__Required work__
If a line in the records below holds the word "exactly", copy it.

__Data listing__
○ ○ ○ ○ ○ ○ ○
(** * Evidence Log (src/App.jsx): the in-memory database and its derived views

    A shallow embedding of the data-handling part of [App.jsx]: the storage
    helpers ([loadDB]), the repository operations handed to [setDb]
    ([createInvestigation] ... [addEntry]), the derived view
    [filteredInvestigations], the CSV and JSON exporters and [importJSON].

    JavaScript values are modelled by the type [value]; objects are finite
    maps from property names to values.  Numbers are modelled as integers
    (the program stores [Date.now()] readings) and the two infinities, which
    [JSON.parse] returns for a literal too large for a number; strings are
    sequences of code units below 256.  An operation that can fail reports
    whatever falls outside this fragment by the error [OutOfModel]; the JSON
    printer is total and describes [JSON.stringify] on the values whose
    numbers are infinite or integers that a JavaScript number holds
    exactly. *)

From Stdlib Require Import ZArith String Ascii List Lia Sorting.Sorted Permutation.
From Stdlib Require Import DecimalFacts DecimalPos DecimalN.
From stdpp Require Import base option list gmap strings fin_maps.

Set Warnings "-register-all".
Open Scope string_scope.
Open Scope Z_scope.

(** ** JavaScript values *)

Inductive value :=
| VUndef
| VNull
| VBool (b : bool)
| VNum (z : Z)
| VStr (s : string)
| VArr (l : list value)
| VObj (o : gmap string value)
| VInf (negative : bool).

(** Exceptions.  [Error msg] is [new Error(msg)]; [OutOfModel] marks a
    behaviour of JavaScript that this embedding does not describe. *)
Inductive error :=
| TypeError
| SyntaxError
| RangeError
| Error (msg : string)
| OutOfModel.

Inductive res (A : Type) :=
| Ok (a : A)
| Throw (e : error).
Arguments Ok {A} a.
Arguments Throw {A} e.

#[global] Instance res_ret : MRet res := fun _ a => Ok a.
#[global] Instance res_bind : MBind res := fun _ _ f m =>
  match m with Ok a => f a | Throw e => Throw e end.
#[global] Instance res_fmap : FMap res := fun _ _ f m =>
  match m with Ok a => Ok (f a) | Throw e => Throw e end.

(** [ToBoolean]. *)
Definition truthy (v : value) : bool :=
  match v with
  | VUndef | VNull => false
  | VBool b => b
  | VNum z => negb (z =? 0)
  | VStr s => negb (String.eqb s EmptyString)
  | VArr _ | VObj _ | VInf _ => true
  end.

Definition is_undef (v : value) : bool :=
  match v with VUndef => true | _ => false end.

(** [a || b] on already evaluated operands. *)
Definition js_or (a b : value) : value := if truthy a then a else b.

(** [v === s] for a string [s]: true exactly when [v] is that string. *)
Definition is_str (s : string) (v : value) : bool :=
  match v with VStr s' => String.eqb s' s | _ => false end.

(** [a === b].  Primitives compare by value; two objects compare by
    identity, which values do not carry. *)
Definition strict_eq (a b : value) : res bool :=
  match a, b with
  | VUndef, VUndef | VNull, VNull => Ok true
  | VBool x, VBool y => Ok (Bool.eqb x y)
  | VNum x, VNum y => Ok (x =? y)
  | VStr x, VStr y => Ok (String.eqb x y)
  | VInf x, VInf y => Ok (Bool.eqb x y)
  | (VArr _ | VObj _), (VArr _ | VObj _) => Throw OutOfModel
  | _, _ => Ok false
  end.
○ ○ ○ ○ ○ ○ ○
__Response for this exercise__
    exactly. *)
(** [v === s] for a string [s]: true exactly when [v] is that string. *)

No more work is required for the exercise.